In an industry like energy, where the bulk of day-to-day operating costs are spent on labor, employees at all points along the production, refining, distribution and finance chain can command very healthy paychecks and bonuses for loyalty to a company when times are good. But their necks are first on the chopping block when the cycle turns again. The number of unemployed Albertans on government assistance rose to 61,300 in November 2015, more than twice the number of recipients just 12 months earlier, according to Statistics Canada. The province, and its financial fate’s attachment to the falling oil price, accounted for fully two-thirds of the national increase in new Employment Insurance claims last year. Alberta leads the nation in levels of household debt, and the $16-billion dollar hole in the province’s coffers that RBC is projecting over the next two years, dwarfs the red ink projected for the other provinces, and even surpasses Canada’s total federal debt projections over the same time period. That’s all due to the falling price of crude. And it comes after years of growth in an oil market in which the prevailing narrative was one of resource scarcity and limitless demand from emerging economies. Today, that narrative has been flipped on its head, giving way to anxiety over oil’s abundance. If anything, the new era of abundance has led to more volatility in the market, not less.

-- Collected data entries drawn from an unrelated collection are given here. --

(* ===== verification/Ledger.v ===== *)
(** * Coins and balances

    The bank operations of the handlers as changes of balances, for the modules
    that move coins between accounts. *)
From S2P Require Import Prelude Sdk Chain.

(** [sdk.NewCoins(sdk.NewCoin(denom, amount))] *)
Definition one_coin {sdk : SDK} (denom : string) (amount : Z) : res (list coin) :=
  c ← new_coin denom amount; new_coins [c].

(** The change of every balance between two bank states. *)
Definition balances_change {sdk : SDK} (s s' : chain) (f : string → string → Z) : Prop :=
  ∀ a d, bank_balance (Bank s') a d = bank_balance (Bank s) a d + f a d.

(** [x] at one denomination, nothing elsewhere. *)
Definition only (denom : string) (x : Z) (d : string) : Z := if String.eqb denom d then x else 0.
(** [f] at one account, nothing elsewhere. *)
Definition at_account (acct : string) (f : string → Z) (a d : string) : Z :=
  if String.eqb a acct then f d else 0.

Section Coins.
Context {sdk : SDK} {L : SDKLaws sdk}.

Lemma one_coin_val d x cs : one_coin d x = Ok cs → 0 ≤ x ∧ ∀ e, amount_of cs e = only d x e.
Proof.
  unfold one_coin. intros H. inv_ok. rewrite new_coin_law in E. case_test; inv_ok. bool_prop.
  split; [done|]. intros e. rewrite (new_coins_val _ _ H). unfold amount_of, only. cbn. lia.
Qed.

Lemma two_coins_val d1 x1 d2 x2 c1 c2 cs : new_coin d1 x1 = Ok c1 → new_coin d2 x2 = Ok c2 →
  new_coins [c1; c2] = Ok cs → ∀ e, amount_of cs e = only d1 x1 e + only d2 x2 e.
Proof.
  rewrite !new_coin_law. intros H1 H2 H e. do 2 case_test; inv_ok.
  rewrite (new_coins_val _ _ H). unfold amount_of, only. cbn. lia.
Qed.

(** The bank operations as changes of balances. *)
Lemma onBank_send from to cs s s' f : onBank (bank_send from to cs) s = (Ok (), s') →
  (∀ d, amount_of cs d = f d) →
  balances_change s s' (λ a d, at_account to f a d - at_account from f a d).
Proof.
  intros (b & H%send_val & ->)%onBank_Ok Hf a d. cbn. rewrite H, Hf. unfold at_account. lia.
Qed.

Lemma onBank_send_acc_to_mod from m cs s s' f : onBank (bank_send_acc_to_mod from m cs) s = (Ok (), s') →
  (∀ d, amount_of cs d = f d) →
  balances_change s s' (λ a d, at_account (module_address m) f a d - at_account from f a d).
Proof.
  intros (b & H%send_acc_to_mod_val & ->)%onBank_Ok Hf a d. cbn. rewrite H, Hf.
  unfold at_account. lia.
Qed.

Lemma onBank_send_mod_to_acc m to cs s s' f : onBank (bank_send_mod_to_acc m to cs) s = (Ok (), s') →
  (∀ d, amount_of cs d = f d) →
  balances_change s s' (λ a d, at_account to f a d - at_account (module_address m) f a d).
Proof.
  intros (b & H%send_mod_to_acc_val & ->)%onBank_Ok Hf a d. cbn. rewrite H, Hf.
  unfold at_account. lia.
Qed.

Lemma onBank_mint m cs s s' f : onBank (bank_mint m cs) s = (Ok (), s') →
  (∀ d, amount_of cs d = f d) → balances_change s s' (at_account (module_address m) f).
Proof.
  intros (b & H & ->)%onBank_Ok Hf a d. cbn. rewrite (mint_val _ _ _ _ H), Hf.
  unfold at_account. lia.
Qed.

Lemma onBank_burn m cs s s' f : onBank (bank_burn m cs) s = (Ok (), s') →
  (∀ d, amount_of cs d = f d) →
  balances_change s s' (λ a d, - at_account (module_address m) f a d).
Proof.
  intros (b & H & ->)%onBank_Ok Hf a d. cbn. rewrite (burn_val _ _ _ _ H), Hf.
  unfold at_account. destruct (String.eqb a _); lia.
Qed.
End Coins.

“Are companies really going to say, ‘No, we’re only going to pay our engineer $80,000,’ when the guy across the street is going to pay them $100,000?”
– TODD HIRSCH, CHIEF ECONOMIST FOR ATB FINANCIAL
Todd Hirsch, chief economist for ATB Financial, says a better way is possible. But, smoothing out those feast-to-famine curves comes with a catch: Companies have to co-operate. “Are companies really going to say, ‘No, we’re only going to pay our engineer $80,000,’ when the guy across the street is going to pay them $100,000?” Hirsch says. “No, they’re going to lose them all. It would only work if all of the companies agreed to do it, and you’re just not going to get that level of agreement.” Trying to teach discipline and moderation to a global commodities market populated by competing interests is, of course, impossible. Likewise, preaching those same virtues to any industry predicated on that market. But chasing corporate longevity over simple growth-for-growth’s-sake could be the proverbial bird-in-hand for those companies now finding themselves overextended and out of reach of the bush. “It’s hard to do if you’re the only one, but energy companies should discipline themselves,” Hirsch says.